Introducing Llama 3.1
Llama 3.1 405B is the first openly available model that rivals the top AI models when it comes to state-of-the-art capabilities in general knowledge, steerability, math, tool use, and multilingual translation. With the release of the 405B model, we’re poised to supercharge innovation—with unprecedented opportunities for growth and exploration. We believe the latest generation of Llama will ignite new applications and modeling paradigms, including synthetic data generation to enable the improvement and training of smaller models, as well as model distillation—a capability that has never been achieved at this scale in open source.

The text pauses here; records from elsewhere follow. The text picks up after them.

(** X29. With at least as many tracks as trains, unique ids, a headway that
    is not negative and trains that are scheduled at or after 0 and would
    leave the section within the horizon when on time, nobody waits: the
    greedy and the optimized schedule are the same, every train has an
    assignment, and every assignment enters at its train's scheduled arrival
    with a delay of 0. *)
Theorem enough_tracks_no_delay :
  forall (trains : list Train.t) (config : RailwayConfig.t),
    valid_tracks config ->
    nonneg_headway config ->
    unique_ids trains ->
    Forall (punctual_train config) trains ->
    (Z.of_nat (List.length trains) <= RailwayConfig.tracks config)%Z ->
    exists s,
      greedySchedule trains config = Some s /\
      optimizedSchedule trains config = Some s /\
      List.length (Schedule.assignments s) = List.length trains /\
      Forall (on_time trains) (Schedule.assignments s).
Proof.
  intros trains config Hv (h & Hh & Hh0) Hu Hpunct Hcount.
  assert (Hpos : Forall positive_train trains).
  { eapply List.Forall_impl; [| exact Hpunct]. apply punctual_positive. }
  destruct (optimizedSchedule_greedy trains config h Hh Hh0 Hu Hpos (proj1 Hv))
    as [Hsame _].
  pose proof (greedySchedule_eq trains config ltac:(unfold valid_tracks in Hv; lia))
    as Hg.
  eexists. split; [exact Hg |]. split; [rewrite Hsame; exact Hg |].
  rewrite computeScheduleMetrics_assignments.
  pose proof (array_sort_perm train_order trains) as Hperm.
  split.
  - rewrite <- (length_map TrainAssignment.trainId). unfold greedy_loop.
    rewrite greedy_fold_ids. cbn [snd map app]. rewrite length_map, filter_all.
    + exact (Permutation_length Hperm).
    + intros t Ht. apply array_sort_In in Ht.
      destruct (proj1 (List.Forall_forall _ _) Hpunct t Ht)
        as (s & d & H & _ & Hd & _ & _ & Hd0 & _).
      unfold has_duration. rewrite Hd. exact (truthy_positive d Hd0).
  - unfold greedy_loop.
    apply (greedy_fold_on_time config h trains (proj1 Hv) Hh) with (p := 0%nat).
    + now apply array_sort_Forall.
    + intros t Ht. now apply array_sort_In in Ht.
    + apply finite_times, repeat_finite.
    + apply repeat_length.
    + intros j Hj. rewrite repeat_length in Hj. unfold array_get.
      destruct (repeat JS.zero (Z.to_nat (RailwayConfig.tracks config)) !! j)
        as [x|] eqn:Hx.
      * apply list_elem_of_lookup_2, list_elem_of_In, repeat_spec in Hx.
        subst x. reflexivity.
      * apply lookup_ge_None in Hx. rewrite repeat_length in Hx. lia.
    + rewrite repeat_length, (Permutation_length Hperm). cbn. lia.
    + constructor.
Qed.

(** ** The further properties at concrete inputs *)

Lemma schedule_without_durations_witness :
  greedySchedule [Examples.T1; Examples.T2] Examples.default_config =
    Some (empty_schedule Examples.default_config) /\
  optimizedSchedule [Examples.T1; Examples.T2] Examples.default_config =
    Some (empty_schedule Examples.default_config).
Proof.
  apply schedule_without_durations.
  - simpl. lia.
  - intros train [<- | [<- | []]]; reflexivity.
Defined.

Lemma schedule_consistent_witness :
  exists s,
    optimizedSchedule [Examples.trainA; Examples.trainB] Examples.config = Some s /\
    s = computeScheduleMetrics (Schedule.assignments s)
          [Examples.trainA; Examples.trainB] Examples.config.
Proof.
  eexists. split; [reflexivity |].
  apply schedule_consistent. right. reflexivity.
Defined.

Lemma optimizedSchedule_keeps_placements_witness :
  exists o g,
    optimizedSchedule [Examples.trainB; Examples.trainA] Examples.config = Some o /\
    greedySchedule [Examples.trainB; Examples.trainA] Examples.config = Some g /\
    map placement (Schedule.assignments o) = map placement (Schedule.assignments g).
Proof.
  assert (H : exists o,
            optimizedSchedule [Examples.trainB; Examples.trainA] Examples.config = Some o)
    by (eexists; reflexivity).
  destruct H as [o Ho].
  destruct (optimizedSchedule_keeps_placements _ _ o Ho) as (g & Hg & Hmap).
  exists o, g. auto.
Defined.
Lemma failed_save_keeps_cache_witness :
  cache (snd (save "alpha" None false true w_commit_fails))
  = cache w_commit_fails.
Proof.
  apply (failed_save_keeps_cache w_commit_fails _ "alpha" None false true
           (Raise (SnapshotError "Error committing changes.")));
    [vm_compute; reflexivity | discriminate].
Defined.

Lemma list_snapshots_lock (o : option string) (w w' : world) (out : outcome unit) :
  list_snapshots o w = (out, w') → lock_file w' = lock_file w.
Proof.
  unfold list_snapshots, mbind, M_bind, get, sys_exit, _run_command. simpl.
  destruct (bool_decide _); simpl; by intros [= <- <-].
Qed.

(** X10. [restore], [delete_snapshot] and [backup_all] called with the lock
    free end with the lock free, whether they return, raise or exit. *)
Theorem lock_released_on_every_exit (w : world) :
  lock_file w = None →
  (∀ skill_name version out w',
     restore skill_name version w = (out, w') → lock_file w' = None) ∧
  (∀ skill_name version out w',
     delete_snapshot skill_name version w = (out, w') → lock_file w' = None) ∧
  (∀ message out w', backup_all message w = (out, w') → lock_file w' = None).
Proof.
  intros Hfree.
  assert (Hacq : ∃ l, _acquire_lock w = (Return true, set_lock_file (Some l) w)).
  { unfold _acquire_lock. rewrite Hfree. by eexists. }
  destruct Hacq as [l Hacq]. split; [|split].
  - intros skill_name version out w'. unfold restore.
    case_bool_decide as Hself; [by intros [= <- <-]|].
    destruct version as [v|];
      [|intros Hl%list_snapshots_lock; congruence].
    case_bool_decide as Hv; [intros Hl%list_snapshots_lock; congruence|].
    unfold mbind at 1, M_bind at 1. rewrite Hacq. simpl.
    by intros (? & _ & ? & _)%try_finally_release.
  - intros skill_name version out w'. unfold delete_snapshot.
    case_bool_decide as Hself; [by intros [= <- <-]|].
    unfold mbind at 1, M_bind at 1. rewrite Hacq. simpl.
    by intros (? & _ & ? & _)%try_finally_release.
  - intros message out w'. unfold backup_all.
    unfold mbind at 1, M_bind at 1. rewrite Hacq. simpl.
    by intros (? & _ & ? & _)%try_finally_release.
Qed.
Lemma range_split (n m : Z) :
  0 <= m < n ->
  range n = range m ++ m :: map Z.of_nat
                             (seq (S (Z.to_nat m)) (Z.to_nat (n - m - 1))).
Proof.
  intros H. unfold range.
  replace (Z.to_nat n)
    with (Z.to_nat m + S (Z.to_nat (n - m - 1)))%nat by lia.
  rewrite seq_app, map_app. cbn [seq map Nat.add].
  rewrite Z2Nat.id by lia. reflexivity.
Qed.

Lemma In_range (n i : Z) : In i (range n) -> 0 <= i < n.
Proof.
  unfold range. rewrite in_map_iff. intros (j & <- & Hj).
  apply in_seq in Hj. lia.
Qed.

Lemma last_repeat (s d : shape) (n : nat) : last (repeat s n) s = s.
Proof.
  induction n as [|n IH]; [reflexivity|].
  cbn [repeat last]. destruct n; [reflexivity|]. exact IH.
Qed.

Lemma projected_patches_shape (cfg : Config) (H W C : Z) :
  1 <= PATCH_SIZE cfg -> PATCH_SIZE cfg <= H -> PATCH_SIZE cfg <= W ->
  1 <= PROJECTION_DIM cfg ->
  projected_patches cfg [H; W; C]
  = Ok [(H / PATCH_SIZE cfg) * (W / PATCH_SIZE cfg); PROJECTION_DIM cfg].
Proof.
  intros HP HH HW HD. unfold projected_patches, Conv2D.
  destruct (Z.leb_spec (PROJECTION_DIM cfg) 0); [lia|].
  simpl fst; simpl snd.
  rewrite !conv_output_length_valid by assumption.
  assert (1 <= H / PATCH_SIZE cfg)
    by (apply Z.div_le_lower_bound; lia).
  assert (1 <= W / PATCH_SIZE cfg)
    by (apply Z.div_le_lower_bound; lia).
  destruct (Z.leb_spec (H / PATCH_SIZE cfg) 0); [lia|].
  destruct (Z.leb_spec (W / PATCH_SIZE cfg) 0); [lia|].
  cbn [orb bind]. rewrite Reshape_known2 by nia.
  match goal with |- (if ?a =? ?b then _ else _) = _ =>
    replace a with b by (cbn [prod fold_right]; ring) end.
  rewrite Z.eqb_refl. reflexivity.
Qed.

Lemma projected_patches_too_small (cfg : Config) (H W C : Z) :
  1 <= PATCH_SIZE cfg -> 1 <= PROJECTION_DIM cfg -> 0 <= H -> 0 <= W ->
  H < PATCH_SIZE cfg \/ W < PATCH_SIZE cfg ->
  projected_patches cfg [H; W; C] = Err ConvOutputNonPositive.
Proof.
  intros HP HD H0 W0 Hsmall. unfold projected_patches, Conv2D.
  destruct (Z.leb_spec (PROJECTION_DIM cfg) 0); [lia|].
  simpl fst; simpl snd.
  rewrite !conv_output_length_valid by assumption.
  destruct Hsmall as [Hs|Hs].
  - rewrite (Z.div_small H) by lia. reflexivity.
  - rewrite (Z.div_small W) by lia.
    rewrite orb_true_r. reflexivity.
Qed.

(** A number whose integer square root does not square back to it is not
    a perfect square. *)
Lemma not_square_by_sqrt (N : Z) :
  Z.sqrt N * Z.sqrt N <> N -> forall r, r * r <> N.
Proof.
  intros H r E. apply H. subst N.
  rewrite <- (Z.abs_square r).
  rewrite Z.sqrt_square by apply Z.abs_nonneg. reflexivity.
Qed.
(** * Employee-Appraisal: question index, sampler and scoring

    A shallow embedding of [tool.py] (index synchroniser, sampler), of the
    request validation and scoring of [api.py], and of the final page of the
    session UI in [app.py], together with the properties stated about them. *)

From Stdlib Require Import ZArith Strings.String Strings.Ascii.
From Stdlib Require Import DecimalString DecimalNat.
From Stdlib Require Import PrimFloat FloatOps SpecFloat Uint63.
From stdpp Require Import gmap strings list sorting.

(** ** Python string primitives used by the sources

    A [str] is modelled as a Rocq [string]; a character stands for the code
    point of the same number (U+0000 to U+00FF). *)
Module PyStr.

(** [str.isspace] on one code point below 256. *)
Definition isspace (c : ascii) : bool :=
  let n := nat_of_ascii c in
  ((9 <=? n) && (n <=? 13)) || ((28 <=? n) && (n <=? 32))
  || (n =? 133) || (n =? 160).

(** [str.lower] on one code point below 256: A-Z and the Latin-1 capitals
    (all of U+00C0..U+00DE but the multiplication sign) move up by 32. *)
Definition lower_char (c : ascii) : ascii :=
  let n := nat_of_ascii c in
  if ((65 <=? n) && (n <=? 90))
     || ((192 <=? n) && (n <=? 222) && negb (n =? 215))
  then ascii_of_nat (n + 32) else c.
(* ===== verification/_CoqProject ===== *)
-Q . S2P
Prelude.v
GoStrings.v
Decimal.v
Json.v
Fs.v
FsLogic.v
Durable.v
Container.v
Net.v
Ownership.v
OwnershipFacts.v
Sizes.v
Generation.v
GenerationFacts.v
Store.v
StoreFacts.v
StoreOps.v
StoreSystem.v
StoreReach.v
StoreCalm.v
StoreRuns.v
StoreProps.v
NetFacts.v
Ipam.v
IpamFacts.v
IpamOps.v
Lease.v
IpamReach.v
IpamCalm.v
IpamProps.v
Dns.v
DnsOps.v
DnsFacts.v
DnsEntries.v
DnsActs.v
DnsReach.v
DnsText.v
DnsProps.v
Restart.v
RestartProps.v
Cgroups.v
Finalize.v
FinalizeFacts.v
FinalizeInv.v
FinalizeDone.v
FinalizeSettled.v
FinalizeOrder.v
FinalizeRuns.v
FinalizeProps.v
(* ===== verification/GoStrings.v ===== *)
(** Go strings: the parts of [strings], [strconv], [unicode/utf8],
    [path/filepath] and the [range] loop over runes that the runtime uses, on
    Go strings as byte sequences. *)
From S2P Require Import Prelude.

(** * Bytes *)

Definition byte_val (c : Ascii.ascii) : N := Ascii.N_of_ascii c.
Definition byte_in (lo hi : N) (c : Ascii.ascii) : bool :=
  (lo <=? byte_val c)%N && (byte_val c <=? hi)%N.

Definition is_lower := byte_in 97 122.
Definition is_upper := byte_in 65 90.
Definition is_digit := byte_in 48 57.
Definition is_alnum (c : Ascii.ascii) := is_lower c || is_upper c || is_digit c.

Definition str1 (c : Ascii.ascii) : string := String c "".
Definition chr (n : N) : Ascii.ascii := Ascii.ascii_of_N n.

Fixpoint str_forallb (p : Ascii.ascii → bool) (s : string) : bool :=
  match s with "" => true | String c s => p c && str_forallb p s end.
Fixpoint str_existsb (p : Ascii.ascii → bool) (s : string) : bool :=
  match s with "" => false | String c s => p c || str_existsb p s end.

(** [strings.ContainsAny] for an ASCII set. *)
Definition contains_any (s chars : string) : bool :=
  str_existsb (λ c, str_existsb (λ d, bool_decide (c = d)) chars) s.
(** [strings.IndexByte(s, c) >= 0] *)
Definition contains_byte (s : string) (c : Ascii.ascii) : bool :=
  str_existsb (λ d, bool_decide (d = c)) s.

Definition has_prefix (s p : string) : bool := String.prefix p s.
Fixpoint str_drop (n : nat) (s : string) : string :=
  match n, s with
  | O, _ => s
  | S n, String _ s => str_drop n s
  | S _, "" => ""
  end.
Fixpoint str_take (n : nat) (s : string) : string :=
  match n, s with
  | O, _ => ""
  | S n, String c s => String c (str_take n s)
  | S _, "" => ""
  end.
Definition has_suffix (s t : string) : bool :=
  (String.length t <=? String.length s)%nat &&
  bool_decide (str_drop (String.length s - String.length t) s = t).
(** [strings.TrimSuffix] *)
Definition trim_suffix (s t : string) : string :=
  if has_suffix s t then str_take (String.length s - String.length t) s else s.

Definition len (s : string) : Z := Z.of_nat (String.length s).

(** [strings.Join] *)
Fixpoint str_join (sep : string) (l : list string) : string :=
  match l with
  | [] => ""
  | [x] => x
  | x :: l => x +:+ sep +:+ str_join sep l
  end.

(** [strings.Split] at a one-byte separator. *)
Fixpoint str_split (sep : Ascii.ascii) (s : string) : list string :=
  match s with
  | "" => [""]
  | String c s =>
    let r := str_split sep s in
    if bool_decide (c = sep) then "" :: r
    else match r with x :: r => String c x :: r | [] => [str1 c] end
  end.

Definition lower_byte (c : Ascii.ascii) : Ascii.ascii :=
  if is_upper c then chr (byte_val c + 32) else c.
Fixpoint str_map (f : Ascii.ascii → Ascii.ascii) (s : string) : string :=
  match s with "" => "" | String c s => String (f c) (str_map f s) end.

(** * UTF-8 *)

Definition cont (c : Ascii.ascii) : bool := byte_in 128 191 c.

(** Well-formed sequences of 2, 3 and 4 bytes (the table of
    [unicode/utf8.DecodeRune]: no overlong forms, no surrogates, at most
    U+10FFFF). *)
Definition utf8_two (a b : Ascii.ascii) : bool := byte_in 194 223 a && cont b.
Definition utf8_three (a b c : Ascii.ascii) : bool :=
  cont c &&
  (if (byte_val a =? 224)%N then byte_in 160 191 b
   else if (byte_val a =? 237)%N then byte_in 128 159 b
   else byte_in 225 239 a && cont b).
Definition utf8_four (a b c d : Ascii.ascii) : bool :=
  cont c && cont d &&
  (if (byte_val a =? 240)%N then byte_in 144 191 b
   else if (byte_val a =? 244)%N then byte_in 128 143 b
   else byte_in 241 243 a && cont b).

(** One decoded rune: its bytes in the string, its code point, and whether the
    bytes were well formed (an ill-formed byte decodes to U+FFFD, width 1). *)
Record rune := Rune { rune_bytes : string; rune_val : N; rune_ok : bool }.

Definition bad_rune (a : Ascii.ascii) : rune := Rune (str1 a) 65533 false.
Definition rune2 (a b : Ascii.ascii) : rune :=
  Rune (String a (str1 b)) ((byte_val a - 192) * 64 + (byte_val b - 128)) true.
Definition rune3 (a b c : Ascii.ascii) : rune :=
  Rune (String a (String b (str1 c)))
    ((byte_val a - 224) * 4096 + (byte_val b - 128) * 64 + (byte_val c - 128))
    true.
Definition rune4 (a b c d : Ascii.ascii) : rune :=
  Rune (String a (String b (String c (str1 d))))
    ((byte_val a - 240) * 262144 + (byte_val b - 128) * 4096 +
     (byte_val c - 128) * 64 + (byte_val d - 128)) true.

(** The runes a [for _, r := range s] loop visits. *)
Fixpoint runes (s : string) : list rune :=
  match s with
  | "" => []
  | String a s1 =>
    if (byte_val a <? 128)%N then Rune (str1 a) (byte_val a) true :: runes s1
    else match s1 with
    | "" => [bad_rune a]
    | String b s2 =>
      if utf8_two a b then rune2 a b :: runes s2
      else match s2 with
      | "" => bad_rune a :: runes s1
      | String c s3 =>
        if utf8_three a b c then rune3 a b c :: runes s3
        else match s3 with
        | "" => bad_rune a :: runes s1
        | String d s4 =>
          if utf8_four a b c d then rune4 a b c d :: runes s4
          else bad_rune a :: runes s1
        end
      end
    end
  end.

Definition replacement : string :=
  String (chr 239) (String (chr 191) (str1 (chr 189))).

(** What [encoding/json] makes of a Go string, both when it writes one and when
    it reads one: every ill-formed byte becomes U+FFFD. *)
Definition rune_text (r : rune) : string :=
  if rune_ok r then rune_bytes r else replacement.
Fixpoint concat_runes (l : list rune) : string :=
  match l with [] => "" | r :: l => rune_text r +:+ concat_runes l end.
Definition utf8_coerce (s : string) : string := concat_runes (runes s).

(** [utf8.ValidString] *)
Definition utf8_valid (s : string) : bool := forallb rune_ok (runes s).

(** The rune [encoding/json] writes for a decoded one. *)
Definition fix_rune (r : rune) : rune :=
  if rune_ok r then r else Rune replacement 65533 true.

Lemma byte_in_lt128 lo hi c :
  (128 ≤ lo)%N → byte_in lo hi c = true → (byte_val c <? 128)%N = false.
Proof.
  unfold byte_in. intros ? [H _]%andb_true_iff.
  apply N.leb_le in H. apply N.ltb_ge. lia.
Qed.

Lemma runes_replacement s :
  runes (replacement +:+ s) = Rune replacement 65533 true :: runes s.
Proof. done. Qed.

Lemma runes_str1_app c s :
  runes (str1 c +:+ s) = runes (String c s).
Proof. done. Qed.

#[local] Ltac step_ok :=
  cbn [concat_runes fmap list_fmap];
  unfold rune_text, rune2, rune3, rune4; cbn [rune_ok rune_bytes];
  unfold str1; rewrite !string_app_cons, string_app_nil_l; cbn [runes].

(** Decoding what [encoding/json] wrote returns the same runes, the ill-formed
    ones replaced. *)
Lemma runes_coerce s : runes (utf8_coerce s) = fix_rune <$> runes s.
Proof.
  induction s as [s IH] using (induction_ltof1 _ String.length).
  unfold ltof in IH. unfold utf8_coerce in *.
  destruct s as [|a s1]; [done|].
  assert (Hbad : runes (replacement +:+ concat_runes (runes s1))
    = fix_rune (bad_rune a) :: (fix_rune <$> runes s1)).
  { rewrite runes_replacement, IH by (cbn; lia). done. }
  cbn [runes]. destruct (byte_val a <? 128)%N eqn:Ha.
  { step_ok. rewrite Ha, IH by (cbn; lia). done. }
  destruct s1 as [|b s2]; [done|].
  destruct (utf8_two a b) eqn:Hab.
  { step_ok. rewrite Ha, Hab, IH by (cbn; lia). done. }
  destruct s2 as [|c s3]; [done|].
  destruct (utf8_three a b c) eqn:Habc.
  { step_ok. rewrite Ha, Hab, Habc, IH by (cbn; lia). done. }
  destruct s3 as [|d s4]; [done|].
  destruct (utf8_four a b c d) eqn:Habcd; [|done].
  step_ok. rewrite Ha, Hab, Habc, Habcd, IH by (cbn; lia). done.
Qed.

Lemma utf8_coerce_idemp s : utf8_coerce (utf8_coerce s) = utf8_coerce s.
Proof.
  unfold utf8_coerce at 1. rewrite runes_coerce. unfold utf8_coerce.
  induction (runes s) as [|r l IH]; [done|]. cbn. rewrite IH.
  by destruct r as [? ? []].
Qed.

Lemma utf8_coerce_valid s : utf8_valid s = true → utf8_coerce s = s.
Proof.
  induction s as [s IH] using (induction_ltof1 _ String.length).
  unfold ltof in IH. unfold utf8_coerce, utf8_valid in *.
  destruct s as [|a s1]; [done|].
  cbn [runes]. destruct (byte_val a <? 128)%N eqn:Ha.
  { step_ok. cbn [forallb rune_ok andb]. intros Hv. f_equal. apply IH; [cbn; lia|done]. }
  destruct s1 as [|b s2]; [done|].
  destruct (utf8_two a b) eqn:Hab.
  { step_ok. cbn [forallb rune_ok andb]. intros Hv. do 2 f_equal. apply IH; [cbn; lia|done]. }
  destruct s2 as [|c s3]; [done|].
  destruct (utf8_three a b c) eqn:Habc.
  { step_ok. cbn [forallb rune_ok andb]. intros Hv. do 3 f_equal. apply IH; [cbn; lia|done]. }
  destruct s3 as [|d s4]; [done|].
  destruct (utf8_four a b c d) eqn:Habcd; [|done].
  step_ok. cbn [forallb rune_ok andb]. intros Hv. do 4 f_equal. apply IH; [cbn; lia|done].
Qed.

(** * Unicode white space, trimming *)

(** [unicode.IsSpace] *)
Definition is_space (r : N) : bool :=
  existsb (N.eqb r)
    [9; 10; 11; 12; 13; 32; 133; 160; 5760; 8232; 8233; 8239; 8287; 12288]%N
  || ((8192 <=? r)%N && (r <=? 8202)%N).

Fixpoint raw_runes (l : list rune) : string :=
  match l with [] => "" | r :: l => rune_bytes r +:+ raw_runes l end.

Fixpoint drop_while {A} (p : A → bool) (l : list A) : list A :=
  match l with [] => [] | x :: l' => if p x then drop_while p l' else l end.

Definition trim_runes (p : rune → bool) (s : string) : string :=
  raw_runes (reverse (drop_while p (reverse (drop_while p (runes s))))).

(** [strings.TrimSpace] *)
Definition trim_space (s : string) : string :=
  trim_runes (λ r, rune_ok r && is_space (rune_val r)) s.

(** [strings.Trim(s, cutset)] for an ASCII cut set *)
Definition trim_cutset (s cutset : string) : string :=
  trim_runes (λ r, rune_ok r &&
    match rune_bytes r with
    | String c "" => contains_byte cutset c
    | _ => false
    end) s.

Example trim_space_ex : trim_space "  a b
 " = "a b".
Proof. reflexivity. Qed.

(** * Numbers *)

Definition digit_val (c : Ascii.ascii) : option Z :=
  if is_digit c then Some (Z.of_N (byte_val c) - 48) else None.

Fixpoint parse_digits (acc : Z) (s : string) : option Z :=
  match s with
  | "" => Some acc
  | String c s => d ← digit_val c; parse_digits (acc * 10 + d) s
  end.

(** [strconv.ParseUint(s, 10, bits)], [max] being the largest value. *)
Definition parse_uint (max : Z) (s : string) : option Z :=
  match s with
  | "" => None
  | _ => v ← parse_digits 0 s; if (v <=? max)%Z then Some v else None
  end.

(** [strconv.Atoi] and [strconv.ParseInt(s, 10, 64)] *)
Definition parse_int (s : string) : option Z :=
  match s with
  | String "-"%char r => v ← parse_uint (- min_int64) r; Some (- v)
  | String "+"%char r => parse_uint max_int64 r
  | _ => parse_uint max_int64 s
  end.

Example parse_int_ex : parse_int "-42" = Some (-42).
Proof. reflexivity. Qed.

(** * Paths *)

(** [path/filepath] on Unix: the elements of a path, [Clean], [IsAbs], [Base]
    and [Ext]. *)
Definition is_abs (p : string) : bool := has_prefix p "/".

Fixpoint clean_elems (rooted : bool) (stack : list string) (l : list string)
    : list string :=
  match l with
  | [] => reverse stack
  | e :: l =>
    if bool_decide (e = "") || bool_decide (e = ".") then
      clean_elems rooted stack l
    else if bool_decide (e = "..") then
      match stack with
      | [] => clean_elems rooted (if rooted then [] else [".."]) l
      | t :: stack' =>
        if bool_decide (t = "..") then clean_elems rooted (".." :: stack) l
        else clean_elems rooted stack' l
      end
    else clean_elems rooted (e :: stack) l
  end.

Definition path_clean (p : string) : string :=
  let rooted := is_abs p in
  let body := str_join "/" (clean_elems rooted [] (str_split "/"%char p)) in
  if rooted then "/" +:+ body
  else if bool_decide (body = "") then "." else body.

Example path_clean_ex :
  path_clean "/a/./b//../c/" = "/a/c" ∧ path_clean "a/../../b" = "../b" ∧
  path_clean "" = "." ∧ path_clean "/.." = "/".
Proof. repeat split; reflexivity. Qed.

(** The last element of a slash-free file name after its last dot, the dot
    included ([filepath.Ext]). *)
Fixpoint path_ext (name : string) : string :=
  match name with
  | "" => ""
  | String c r =>
    match path_ext r with
    | "" => if bool_decide (c = "."%char) then name else ""
    | e => e
    end
  end.

Example path_ext_ex : path_ext "a.b.json" = ".json" ∧ path_ext ".json" = ".json"
  ∧ path_ext "a." = "." ∧ path_ext "json" = "".
Proof. repeat split; reflexivity. Qed.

As part of this latest release, we’re introducing upgraded versions of the 8B and 70B models. These are multilingual and have a significantly longer context length of 128K, state-of-the-art tool use, and overall stronger reasoning capabilities. This enables our latest models to support advanced use cases, such as long-form text summarization, multilingual conversational agents, and coding assistants. We’ve also made changes to our license, allowing developers to use the outputs from Llama models—including the 405B—to improve other models. True to our commitment to open source, starting today, we’re making these models available to the community for download on llama.meta.com and Hugging Face and available for immediate development on our broad ecosystem of partner platforms.
Model evaluations
For this release, we evaluated performance on over 150 benchmark datasets that span a wide range of languages. In addition, we performed extensive human evaluations that compare Llama 3.1 with competing models in real-world scenarios. Our experimental evaluation suggests that our flagship model is competitive with leading foundation models across a range of tasks, including GPT-4, GPT-4o, and Claude 3.5 Sonnet. Additionally, our smaller models are competitive with closed and open models that have a similar number of parameters.
Model Architecture
As our largest model yet, training Llama 3.1 405B on over 15 trillion tokens was a major challenge. To enable training runs at this scale and achieve the results we have in a reasonable amount of time, we significantly optimized our full training stack and pushed our model training to over 16 thousand H100 GPUs, making the 405B the first Llama model trained at this scale.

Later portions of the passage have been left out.